→ TRY IT:
Print all the records exactly, please.

════════════════

(** * CrowdX: a shallow embedding of the reactive tracking runtime

    The development follows [crowdx.mjs]: the [CrowdXTrackingStore]
    singleton (its three fields and its methods), the proxy handler
    ([get] and [set] traps, array mutation methods), and the external API
    ([observable], [reaction], [action], [computed], [dispose]).

    JavaScript objects, [Set]s and closures have identity; they live in an
    explicit heap and are referred to by location.  A [Set] is modelled as
    the ECMAScript specification describes it: an append-only list of
    entries in which a deleted entry leaves an empty slot, so that a
    [for..of] loop over a set that is modified while it runs behaves as in
    the engine.  User code (tracked functions, effect functions, action
    bodies) is a tree of calls into the runtime whose continuations are
    Rocq functions.  Execution is a state-and-exception monad; re-entrant
    calls (a write runs reactions, which write, ...) are bounded by fuel.

    What the model leaves out: the members an object inherits from its
    prototype (a key names an own property; of an array, an element or
    [length]), apart from the method [hasOwnProperty] that the [set] trap
    calls on its target; sparse arrays and assignments to [length] other
    than truncation; the place [Object.keys] gives to keys made of digits;
    functions as property values; and the array methods [splice] and
    [sort].  A statement on reads or writes that depends on one of these
    says so in its hypotheses ([Object_prototype_names], [digits_only],
    [plain_key], [inherits_hasOwnProperty]).  The state carries, besides
    the fields the source has, the history of the calls to [publish] and
    to effect functions, which no code reads.

    The first part holds the definitions, the second the lemmas and the
    theorems, one group for each property of the specification that is
    checked (C1 to C10); the third part holds further properties of the
    same functions (X1 to X21). *)

From stdpp Require Import gmap strings list fin_maps pretty.
From Stdlib Require Import ZArith Lia Ascii.

Open Scope Z_scope.
Open Scope nat_scope.

(** ** Identities *)

(** A reaction function ([reactionFn] in [reaction]), a reaction-set (a
    [Set] of reaction functions) and an object are each known by the
    location they were allocated at. *)
Abbreviation RId := nat (only parsing).
Abbreviation SetRef := nat (only parsing).
Abbreviation Loc := nat (only parsing).

(** ** JavaScript [Set] *)

Module JSSet.
Section JSSet.
Context {A : Type} `{EqDecision A}.

(** Entries in insertion order; [None] is the slot of a deleted entry. *)
Definition t := list (option A).

Definition empty : t := [].

Definition has (x : A) (s : t) : bool := bool_decide (Some x ∈ s).

Definition add (x : A) (s : t) : t :=
  if has x s then s else s ++ [Some x].

Definition delete (x : A) (s : t) : t :=
  (λ e, if decide (e = Some x) then None else e) <$> s.

(** The values a loop over an unchanging set visits, in order. *)
Definition elements (s : t) : list A := omap id s.
End JSSet.
Global Arguments t : clear implicits.
End JSSet.

(** ** Values and objects *)

Inductive Value : Type :=
  | VUndef
  | VNull
  | VBool (b : bool)
  | VNum (n : Z)
  | VNaN
  | VStr (s : string)
  | VRef (l : Loc).

Global Instance Value_eq_dec : EqDecision Value.
Proof. solve_decision. Defined.

(** [a === b]: primitives by value (NaN equals nothing), objects by
    identity. *)
Definition strict_eq (a b : Value) : bool :=
  match a, b with
  | VUndef, VUndef => true
  | VNull, VNull => true
  | VBool x, VBool y => bool_decide (x = y)
  | VNum x, VNum y => bool_decide (x = y)
  | VStr x, VStr y => bool_decide (x = y)
  | VRef x, VRef y => bool_decide (x = y)
  | _, _ => false
  end.

(** [typeof val === "object" && val != null] *)
Definition is_object (v : Value) : bool :=
  match v with VRef _ => true | _ => false end.

(** An object or array.  [proxied] tells whether the location denotes a
    [Proxy] built by [observable] (the proxy and its private target are one
    cell) or a plain object; the two hidden symbol-keyed properties
    [PROPERTY_REACTIONS] and [PARENT_REACTIONS] are record fields.  Own
    enumerable properties are kept in insertion order; the elements of an
    array are the properties named by their index. *)
Record Obj : Type := mkObj {
  is_array : bool;
  props : list (string * Value);
  proxied : bool;
  PROPERTY_REACTIONS : gmap string SetRef;
  PARENT_REACTIONS : option SetRef;
}.

Definition empty_obj : Obj := mkObj false [] false ∅ None.

Fixpoint lookup_prop (k : string) (ps : list (string * Value)) : option Value :=
  match ps with
  | [] => None
  | (k', v) :: ps' => if decide (k' = k) then Some v else lookup_prop k ps'
  end.

(** What [Object.prototype.hasOwnProperty] answers for the target; an
    array owns [length].  (The [set] trap calls [target.hasOwnProperty],
    see [not_hasOwnProperty].) *)
Definition hasOwnProperty (o : Obj) (k : string) : bool :=
  (is_array o && bool_decide (k = "length"))
  || bool_decide (is_Some (lookup_prop k (props o))).

(** [target[prop]] for an own data property; an absent one reads
    [undefined], as it does for every key that the prototype does not
    define (see [Object_prototype_names]).  Arrays are dense, their
    [length] is the number of elements. *)
Definition read_own (o : Obj) (k : string) : Value :=
  if is_array o && bool_decide (k = "length")
  then VNum (Z.of_nat (length (props o)))
  else default VUndef (lookup_prop k (props o)).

════════════════

→ FINISHED TASK:
(** * CrowdX: a shallow embedding of the reactive tracking runtime

    The development follows [crowdx.mjs]: the [CrowdXTrackingStore]
    singleton (its three fields and its methods), the proxy handler
    ([get] and [set] traps, array mutation methods), and the external API
    ([observable], [reaction], [action], [computed], [dispose]).

    JavaScript objects, [Set]s and closures have identity; they live in an
    explicit heap and are referred to by location.  A [Set] is modelled as
    the ECMAScript specification describes it: an append-only list of
    entries in which a deleted entry leaves an empty slot, so that a
    [for..of] loop over a set that is modified while it runs behaves as in
    the engine.  User code (tracked functions, effect functions, action
    bodies) is a tree of calls into the runtime whose continuations are
    Rocq functions.  Execution is a state-and-exception monad; re-entrant
    calls (a write runs reactions, which write, ...) are bounded by fuel.

    What the model leaves out: the members an object inherits from its
    prototype (a key names an own property; of an array, an element or
    [length]), apart from the method [hasOwnProperty] that the [set] trap
    calls on its target; sparse arrays and assignments to [length] other
    than truncation; the place [Object.keys] gives to keys made of digits;
    functions as property values; and the array methods [splice] and
    [sort].  A statement on reads or writes that depends on one of these
    says so in its hypotheses ([Object_prototype_names], [digits_only],
    [plain_key], [inherits_hasOwnProperty]).  The state carries, besides
    the fields the source has, the history of the calls to [publish] and
    to effect functions, which no code reads.

    The first part holds the definitions, the second the lemmas and the
    theorems, one group for each property of the specification that is
    checked (C1 to C10); the third part holds further properties of the
    same functions (X1 to X21). *)

From stdpp Require Import gmap strings list fin_maps pretty.
From Stdlib Require Import ZArith Lia Ascii.

Open Scope Z_scope.
Open Scope nat_scope.

(** ** Identities *)

(** A reaction function ([reactionFn] in [reaction]), a reaction-set (a
    [Set] of reaction functions) and an object are each known by the
    location they were allocated at. *)
Abbreviation RId := nat (only parsing).
Abbreviation SetRef := nat (only parsing).
Abbreviation Loc := nat (only parsing).

(** ** JavaScript [Set] *)

Module JSSet.
Section JSSet.
Context {A : Type} `{EqDecision A}.

(** Entries in insertion order; [None] is the slot of a deleted entry. *)
Definition t := list (option A).

Definition empty : t := [].

Definition has (x : A) (s : t) : bool := bool_decide (Some x ∈ s).

Definition add (x : A) (s : t) : t :=
  if has x s then s else s ++ [Some x].

Definition delete (x : A) (s : t) : t :=
  (λ e, if decide (e = Some x) then None else e) <$> s.

(** The values a loop over an unchanging set visits, in order. *)
Definition elements (s : t) : list A := omap id s.
End JSSet.
Global Arguments t : clear implicits.
End JSSet.

(** ** Values and objects *)

Inductive Value : Type :=
  | VUndef
  | VNull
  | VBool (b : bool)
  | VNum (n : Z)
  | VNaN
  | VStr (s : string)
  | VRef (l : Loc).

Global Instance Value_eq_dec : EqDecision Value.
Proof. solve_decision. Defined.

(** [a === b]: primitives by value (NaN equals nothing), objects by
    identity. *)
Definition strict_eq (a b : Value) : bool :=
  match a, b with
  | VUndef, VUndef => true
  | VNull, VNull => true
  | VBool x, VBool y => bool_decide (x = y)
  | VNum x, VNum y => bool_decide (x = y)
  | VStr x, VStr y => bool_decide (x = y)
  | VRef x, VRef y => bool_decide (x = y)
  | _, _ => false
  end.

(** [typeof val === "object" && val != null] *)
Definition is_object (v : Value) : bool :=
  match v with VRef _ => true | _ => false end.

(** An object or array.  [proxied] tells whether the location denotes a
    [Proxy] built by [observable] (the proxy and its private target are one
    cell) or a plain object; the two hidden symbol-keyed properties
    [PROPERTY_REACTIONS] and [PARENT_REACTIONS] are record fields.  Own
    enumerable properties are kept in insertion order; the elements of an
    array are the properties named by their index. *)
Record Obj : Type := mkObj {
  is_array : bool;
  props : list (string * Value);
  proxied : bool;
  PROPERTY_REACTIONS : gmap string SetRef;
  PARENT_REACTIONS : option SetRef;
}.

Definition empty_obj : Obj := mkObj false [] false ∅ None.

Fixpoint lookup_prop (k : string) (ps : list (string * Value)) : option Value :=
  match ps with
  | [] => None
  | (k', v) :: ps' => if decide (k' = k) then Some v else lookup_prop k ps'
  end.

(** What [Object.prototype.hasOwnProperty] answers for the target; an
    array owns [length].  (The [set] trap calls [target.hasOwnProperty],
    see [not_hasOwnProperty].) *)
Definition hasOwnProperty (o : Obj) (k : string) : bool :=
  (is_array o && bool_decide (k = "length"))
  || bool_decide (is_Some (lookup_prop k (props o))).

(** [target[prop]] for an own data property; an absent one reads
    [undefined], as it does for every key that the prototype does not
    define (see [Object_prototype_names]).  Arrays are dense, their
    [length] is the number of elements. *)
Definition read_own (o : Obj) (k : string) : Value :=
  if is_array o && bool_decide (k = "length")
  then VNum (Z.of_nat (length (props o)))
  else default VUndef (lookup_prop k (props o)).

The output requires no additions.